The reason you have a few families joining the ten richest
billionaires of the world in the Forbes list is because they've grabbed
the land, the electricity, the resources, the oil, and that is what has
left the other India poorer. It wasn't that the other India was left
out. They've been pushed out. And that's why while we have some of the
highest growth rates in the conventional measure of economic progress,
which in my view is not a very reliable measure, we also have two of the
most outrageous indicators that are linked to that model. The first is
the quarter million farm suicides. If a quarter million farm--
BILL MOYERS:
Those have been documented?
VANDANA SHIVA:
They're documented. This is Government of India data. This is not our
data. It's official statistics. And you can do an overlay. And the
highest rates of suicides are in the cotton belt, 95 percent of the
cotton today is Monsanto's cotton. So there is a link.

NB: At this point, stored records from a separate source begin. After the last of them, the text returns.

(* ===== verification/CodecCallback.v ===== *)
(** * CodecCallback: the callback interface of the codec service

    Models the methods of [codec/hal/src/codec_callback_type_proxy.c] (the end
    in the codec service, which reports events and finished buffers) and
    [codec/hal/src/codec_callback_type_stub.c] (the end in the application). *)
From S2P Require Import Prelude Hdf Rpc Arrays CodecTypes CodecService.
Open Scope Z_scope.

(** [struct EventInfo]: two arrays with their lengths and two numbers. *)
Record EventInfo := mkEventInfo {
  ei_appData : option mem;
  ei_appDataLen : Z;
  ei_data1 : Z;
  ei_data2 : Z;
  ei_eventData : option mem;
  ei_eventDataLen : Z;
}.
Definition zero_info : EventInfo := mkEventInfo None 0 0 0 None 0.
Definition set_ei_appData (a : option mem) (n : Z) (i : EventInfo) : EventInfo :=
  mkEventInfo a n (ei_data1 i) (ei_data2 i) (ei_eventData i) (ei_eventDataLen i).
Definition set_ei_data1 (v : Z) (i : EventInfo) : EventInfo :=
  mkEventInfo (ei_appData i) (ei_appDataLen i) v (ei_data2 i) (ei_eventData i) (ei_eventDataLen i).
Definition set_ei_data2 (v : Z) (i : EventInfo) : EventInfo :=
  mkEventInfo (ei_appData i) (ei_appDataLen i) (ei_data1 i) v (ei_eventData i) (ei_eventDataLen i).
Definition set_ei_eventData (a : option mem) (n : Z) (i : EventInfo) : EventInfo :=
  mkEventInfo (ei_appData i) (ei_appDataLen i) (ei_data1 i) (ei_data2 i) a n.

(** [enum CallbackDispatchCmd] *)
Definition CMD_EVENT_HANDLER : Z := 0.
Definition CMD_EMPTY_BUFFER_DONE : Z := 1.
Definition CMD_FILL_BUFFER_DONE : Z := 2.

(** The application's callback object, a parameter: arrays are passed with
    their lengths, the application's state is [C]. *)
Class CallbackImpl (C : Type) := {
  EventHandler : Z -> list Z -> Z -> Z -> Z -> list Z -> Z -> C -> Z * C;
  EmptyBufferDone : list Z -> Z -> OmxCodecBuffer -> C -> Z * C;
  FillBufferDone : list Z -> Z -> OmxCodecBuffer -> C -> Z * C;
}.

(** ** The proxy *)
Section proxy.
Context {SB : Type} `{!Platform SB} `{!HdfStatus} {OMX : OmxTypes} {X : Type}.
Abbreviation M := (M (World SB X)).

(** [struct CodecCallbackType]: its remote object. *)
Definition CodecCallbackType : Type := option (HdfRemoteService (World SB X)).
Implicit Types (self : CodecCallbackType).

Definition CodecCallbackTypeProxyCall self (id : Z) (data reply : nat) : M Z :=
  match self with
  | Some (mkRemote _ (Some (Some Dispatch))) => Dispatch id data reply
  | _ => mret HDF_ERR_INVALID_OBJECT
  end.

Definition WriteArray (data : nat) (array : list Z) (arrayLen : Z) : M Z :=
  unless HdfSbufWriteUint32 data arrayLen do mret HDF_ERR_INVALID_PARAM;
  unless write_loop data IInt8 array (Z.to_nat arrayLen) do mret HDF_ERR_INVALID_PARAM;
  mret HDF_SUCCESS.

Definition WriteEventInfo (data : nat) (info : EventInfo) : M Z :=
  ret ← WriteArray data (cells (ei_appData info)) (ei_appDataLen info);
  if negb (ret =? HDF_SUCCESS) then mret ret
  else
    unless HdfSbufWriteUint32 data (ei_data1 info) do mret HDF_ERR_INVALID_PARAM;
    unless HdfSbufWriteUint32 data (ei_data2 info) do mret HDF_ERR_INVALID_PARAM;
    ret ← WriteArray data (cells (ei_eventData info)) (ei_eventDataLen info);
    mret ret.

(** [ret = f(...); if (ret != HDF_SUCCESS) fail] *)
Definition succeeds (m : M Z) : M bool := ret ← m; mret (ret =? HDF_SUCCESS).

Definition CodecCallbackTypeProxyEventHandler self (event : Z) (info : EventInfo) : M (Z * unit) :=
  with_sbufs tt (fun data reply =>
    unless HdfRemoteServiceWriteInterfaceToken self data do leave data reply HDF_FAILURE tt;
    unless HdfSbufWriteUint32 data (u32 event) do leave data reply HDF_ERR_INVALID_PARAM tt;
    unless succeeds (WriteEventInfo data info) do leave data reply HDF_ERR_INVALID_PARAM tt;
    ret ← CodecCallbackTypeProxyCall self CMD_EVENT_HANDLER data reply;
    if negb (ret =? HDF_SUCCESS) then leave data reply ret tt
    else leave data reply ret tt).

Definition CodecCallbackTypeProxyEmptyBufferDone self (appData : list Z) (appDataLen : Z)
    (buffer : OmxCodecBuffer) : M (Z * unit) :=
  with_sbufs tt (fun data reply =>
    unless HdfRemoteServiceWriteInterfaceToken self data do leave data reply HDF_FAILURE tt;
    unless HdfSbufWriteUint32 data appDataLen do leave data reply HDF_ERR_INVALID_PARAM tt;
    unless write_loop data IInt8 appData (Z.to_nat appDataLen) do leave data reply HDF_ERR_INVALID_PARAM tt;
    unless OmxCodecBufferBlockMarshalling data buffer do leave data reply HDF_ERR_INVALID_PARAM tt;
    ret ← CodecCallbackTypeProxyCall self CMD_EMPTY_BUFFER_DONE data reply;
    if negb (ret =? HDF_SUCCESS) then leave data reply ret tt
    else leave data reply ret tt).

Definition CodecCallbackTypeProxyFillBufferDone self (appData : list Z) (appDataLen : Z)
    (buffer : OmxCodecBuffer) : M (Z * unit) :=
  with_sbufs tt (fun data reply =>
    unless HdfRemoteServiceWriteInterfaceToken self data do leave data reply HDF_FAILURE tt;
    unless HdfSbufWriteUint32 data appDataLen do leave data reply HDF_ERR_INVALID_PARAM tt;
    unless write_loop data IInt8 appData (Z.to_nat appDataLen) do leave data reply HDF_ERR_INVALID_PARAM tt;
    unless OmxCodecBufferBlockMarshalling data buffer do leave data reply HDF_ERR_INVALID_PARAM tt;
    ret ← CodecCallbackTypeProxyCall self CMD_FILL_BUFFER_DONE data reply;
    if negb (ret =? HDF_SUCCESS) then leave data reply ret tt
    else leave data reply ret tt).
End proxy.

(** ** The stub *)
Section stub.
Context {SB : Type} `{!Platform SB} `{!HdfStatus} {OMX : OmxTypes} {C : Type} `{!CallbackImpl C}.
Abbreviation M := (M (World SB C)).
(** The indeterminate contents of a local structure. *)
Context (junk_buffer : OmxCodecBuffer).

Definition call_impl (f : C -> Z * C) : M Z :=
  x ← svc_state; let '(ret, x') := f x in set_svc x';; mret ret.

(** The status and, on success, the array and its length. *)
Definition ReadArray (data : nat) : M (Z * option (option mem * Z)) :=
  bufferLen ←? HdfSbufReadUint32 data else mret (HDF_ERR_INVALID_PARAM, None);
  if bufferLen <=? 0 then mret (HDF_SUCCESS, Some (None, bufferLen))
  else
    buffer ←? OsalMemCalloc bufferLen else mret (HDF_ERR_MALLOC_FAIL, None);
    r ← read_loop HdfSbufReadInt8 data (mem_cells buffer) (Z.to_nat bufferLen);
    if negb r.1 then OsalMemFree (mem_id buffer);; mret (HDF_ERR_INVALID_PARAM, None)
    else mret (HDF_SUCCESS, Some (Some (Mem (mem_id buffer) r.2), bufferLen)).

(** The status and the structure afterwards.  An array the function leaves
    untouched keeps the value the caller gave it. *)
Definition ReadEventInfo (data : nat) (info : EventInfo) : M (Z * EventInfo) :=
  '(ret, a) ← ReadArray data;
  let info := match a with Some (p, n) => set_ei_appData p n info | None => info end in
  if negb (ret =? HDF_SUCCESS) then mret (ret, info)
  else
    data1 ←? HdfSbufReadUint32 data
      else (FreeMem (ei_appData info) (ei_appDataLen info);; mret (HDF_ERR_INVALID_PARAM, info));
    let info := set_ei_data1 data1 info in
    data2 ←? HdfSbufReadUint32 data
      else (FreeMem (ei_appData info) (ei_appDataLen info);; mret (HDF_ERR_INVALID_PARAM, info));
    let info := set_ei_data2 data2 info in
    '(ret, a) ← ReadArray data;
    let info := match a with Some (p, n) => set_ei_eventData p n info | None => info end in
    if negb (ret =? HDF_SUCCESS) then FreeMem (ei_appData info) (ei_appDataLen info);; mret (ret, info)
    else mret (ret, info).

Definition ReleaseEventInfo (info : EventInfo) : M unit :=
  FreeMem (ei_appData info) (ei_appDataLen info);;
  FreeMem (ei_eventData info) (ei_eventDataLen info).

Definition SerStubEventHandler (data reply : nat) : M Z :=
  event ←? HdfSbufReadUint32 data else mret HDF_ERR_INVALID_PARAM;
  '(ret, info) ← ReadEventInfo data zero_info;
  if negb (ret =? HDF_SUCCESS) then mret HDF_ERR_INVALID_PARAM
  else
    ret ← call_impl (EventHandler event (cells (ei_appData info)) (ei_appDataLen info)
                       (ei_data1 info) (ei_data2 info) (cells (ei_eventData info)) (ei_eventDataLen info));
    ReleaseEventInfo info;; mret ret.

Definition SerStubEmptyBufferDone (data reply : nat) : M Z :=
  appDataLen ←? HdfSbufReadUint32 data else mret HDF_ERR_INVALID_PARAM;
  r ← read_int8s data appDataLen;
  match r with
  | inl e => mret e
  | inr appData =>
      '(ok, buffer) ← OmxCodecBufferBlockUnmarshalling data (Some junk_buffer);
      if negb ok then FreeMem appData appDataLen;; mret HDF_ERR_INVALID_PARAM
      else
        ret ← call_impl (EmptyBufferDone (cells appData) appDataLen (default junk_buffer buffer));
        if negb (ret =? HDF_SUCCESS) then FreeMem appData appDataLen;; mret ret
        else FreeMem appData appDataLen;; mret ret
  end.

Definition SerStubFillBufferDone (data reply : nat) : M Z :=
  appDataLen ←? HdfSbufReadUint32 data else mret HDF_ERR_INVALID_PARAM;
  r ← read_int8s data appDataLen;
  match r with
  | inl e => mret e
  | inr appData =>
      '(ok, buffer) ← OmxCodecBufferBlockUnmarshalling data (Some junk_buffer);
      if negb ok then FreeMem appData appDataLen;; mret HDF_ERR_INVALID_PARAM
      else
        ret ← call_impl (FillBufferDone (cells appData) appDataLen (default junk_buffer buffer));
        if negb (ret =? HDF_SUCCESS) then FreeMem appData appDataLen;; mret ret
        else FreeMem appData appDataLen;; mret ret
  end.

(** The remote object of the callback was given the descriptor of the codec
    service when it was created. *)
Definition CodecCallbackTypeServiceOnRemoteRequest (code : Z) (data reply : nat) : M Z :=
  unless CheckInterfaceToken codec_desc data do mret HDF_ERR_INVALID_PARAM;
  if code =? CMD_EVENT_HANDLER then SerStubEventHandler data reply
  else if code =? CMD_EMPTY_BUFFER_DONE then SerStubEmptyBufferDone data reply
  else if code =? CMD_FILL_BUFFER_DONE then SerStubFillBufferDone data reply
  else mret HDF_ERR_INVALID_PARAM.
End stub.

(** ** The abstract interface *)
Inductive cb_request :=
  | CbEventHandler (event : Z) (appData : list Z) (data1 data2 : Z) (eventData : list Z)
  | CbEmptyBufferDone (appData : list Z) (b : OmxCodecBuffer)
  | CbFillBufferDone (appData : list Z) (b : OmxCodecBuffer).

Definition cb_cmd (q : cb_request) : Z :=
  match q with
  | CbEventHandler _ _ _ _ _ => CMD_EVENT_HANDLER
  | CbEmptyBufferDone _ _ => CMD_EMPTY_BUFFER_DONE
  | CbFillBufferDone _ _ => CMD_FILL_BUFFER_DONE
  end.

Definition cb_encode (q : cb_request) : list item :=
  match q with
  | CbEventHandler e a d1 d2 v =>
      IUint32 (u32 e) :: enc_int8s a ++ [IUint32 d1; IUint32 d2] ++ enc_int8s v
  | CbEmptyBufferDone a b | CbFillBufferDone a b => enc_int8s a ++ enc_buffer b
  end.

Definition cb_wf {OMX : OmxTypes} (q : cb_request) : Prop :=
  match q with
  | CbEventHandler e a _ _ v => 0 <= e < 2 ^ 32 /\ len a < 2 ^ 32 /\ len v < 2 ^ 32
  | CbEmptyBufferDone a b | CbFillBufferDone a b => len a < 2 ^ 32 /\ buffer_wf b
  end.

(** The payload of a buffer stays with the application. *)
Definition cb_keeps (q : cb_request) (L L' : gset nat) : Prop :=
  match q with CbEventHandler _ _ _ _ _ => L' = L | _ => L ⊆ L' end.

Lemma cb_keeps_refl q L : cb_keeps q L L.
Proof. destruct q; cbn; set_solver. Qed.

#[global] Instance callback_protocol {OMX : OmxTypes} : Protocol cb_request unit := {
  p_cmd := cb_cmd;
  p_encode := cb_encode;
  p_answer := fun _ => [];
  p_recv := fun _ a => a;
  p_wf := cb_wf;
  p_answer_wf := fun _ _ => True;
  p_keeps := cb_keeps;
  p_keeps_refl := cb_keeps_refl;
}.

(** What the application is asked, [n] naming the block of a payload. *)
Definition cb_serve `{!Platform SB} {C} `{!CallbackImpl C} (n : nat) (q : cb_request) : C -> Z * C :=
  match q with
  | CbEventHandler e a d1 d2 v => EventHandler e a (len a) d1 d2 v (len v)
  | CbEmptyBufferDone a b => EmptyBufferDone a (len a) (recv_buffer n b)
  | CbFillBufferDone a b => FillBufferDone a (len a) (recv_buffer n b)
  end.

(** The application is called once, or not at all when memory runs out. *)
Inductive cb_served {SB} `{!Platform SB} `{!HdfStatus} {C} `{!CallbackImpl C} (q : cb_request) (x : C) :
    Z -> unit -> C -> Prop :=
  | cb_refused e u : ~ reliable SB -> e <> HDF_SUCCESS -> cb_served q x e u x
  | cb_called n ret u x' : cb_serve n q x = (ret, x') -> cb_served q x ret u x'.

Today ever fourth Indian is hungry and every second Indian child is
wasted or stunted, which in effect means that half of India is being
robbed of its future. And to me, this is not acceptable. That is why
we try and build a kind of agriculture that allows farmers to have a
livelihood, for the poorest child or the poorest household to have
nutritious food. It is not easy because the whole system is weighed
against alternatives that would work for everyone.

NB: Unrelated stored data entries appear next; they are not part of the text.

(* ===== verification/InputSteps.v ===== *)
(** * InputSteps: every request

    Every permitted request on a manager that represents a registry is answered as
    the registry says, and the manager represents the registry that is left. *)
From stdpp Require Import pretty.
From S2P Require Import Prelude Hdf Arrays Input InputOps InputSpec InputFacts InputRules InputCommands.
Open Scope Z_scope.

Lemma event_name_fits index : 0 <= index < MAX_INPUT_DEV_NUM ->
  snprintf_s SERVICE_NAME_LEN (Z.of_nat (String.length "hdf_input_event") + if index <? PLACEHOLDER_LIMIT then 1 else PLACEHOLDER_LENGTH) "hdf_input_event" index = Some (event_name index).
Proof.
  intros Hi. assert (index ∈ seqZ 0 32) as Hin by (apply elem_of_seqZ; unfold MAX_INPUT_DEV_NUM in Hi; lia). clear Hi. revert index Hin.
  apply Forall_forall, (bool_decide_eq_true_1 (Forall _ _)). vm_compute. reflexivity.
Qed.

Section steps.
Context {SB : Type} `{!Platform SB, !PlatformLaws SB} `{!HdfStatus} `{!InputTypes} {D : Type} `{!InputDrivers SB D, !InputDriverLaws SB D}.
Context (L0 : gset nat) (S : gmap nat SB).
Implicit Types (L : gset nat) (n : nat) (m : InputDevManager) (sv : gmap nat string) (d : D) (rp : list report) (g : registry) (rq : request SB).
Abbreviation W := (World SB (Input D)).

(** Between two requests: the manager represents [g], the mutex is free, and the
    messages are those there were before. *)
Inductive ready g d rp : W -> Prop :=
  Ready L n m sv rg : represents L0 g L n m sv rg -> mutex m = false -> bounded (dom S) n -> ready g d rp (St S L n m sv rg d rp).
Definition stepped rq g d rp (a : answer) (w : W) : Prop :=
  exists rep g' d', step_ok rq g d a rep g' d' /\ ready g' d' (rp ++ rep) w.

Lemma stepped_quiet rq g d rp a g' d' L n m sv rg :
  step_ok rq g d a [] g' d' -> represents L0 g' L n m sv rg -> mutex m = false -> bounded (dom S) n -> stepped rq g d rp a (St S L n m sv rg d' rp).
Proof. intros Hs Hr Hm Hb. exists [], g', d'. split; [done|]. rewrite app_nil_r. by constructor. Qed.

It's partly because of the pressure of the corporations, but partly
because of not thinking, of just being blind, of having been so fed by
what I have called monocultures of the mind, you know, just turning to
recipes from somewhere else. And of course the chemical industry will
tell you only chemicals grow food. Chemicals grow toxics. Chemicals
don't grow food.
That only Monsanto seeds will be able to remove hunger. And all of
this new mythology becomes part of the policy framework. But I am
deeply committed to make sure that this terrible brainwashing that is
robbing our present generation and our future generations, that we are
able to work collectively to change it. Because while in your parents’
generation, your generation, and in my generation, the doors of a
growing economy were constantly opening up, today we are in a period,
where for the majority, the doors are shutting down.
I work with people in Spain, with people in Italy. I advise the
governments there, work with the movements there, or Greece, or the
Occupy movement right here. They are realizing that what has been
created is not going to provide opportunities for all.
BILL MOYERS:
As you talk, I remember reading somewhere that Einstein had a big influence on you, right?
VANDANA SHIVA:
Yes, I became a physicist because of him. I mean, you know, even as
children, you get to, you know, if you read Nightingale, you want to be a
doctor or a nurse. I read stuff Einstein wrote and he wrote simple
stuff that you could read it. That's why I wanted to be a physicist.
BILL MOYERS:
And he said once, I'm paraphrasing it, but "Unless an idea is at first absurd, it has no chance of success."
VANDANA SHIVA:
Absolutely. He also said that you cannot solve the problems you face through the same mindset that caused those problems.
BILL MOYERS:
Vandana Shiva, thank you very much for being with me again.
VANDANA SHIVA:
Thank you, Bill. It's always such a pleasure.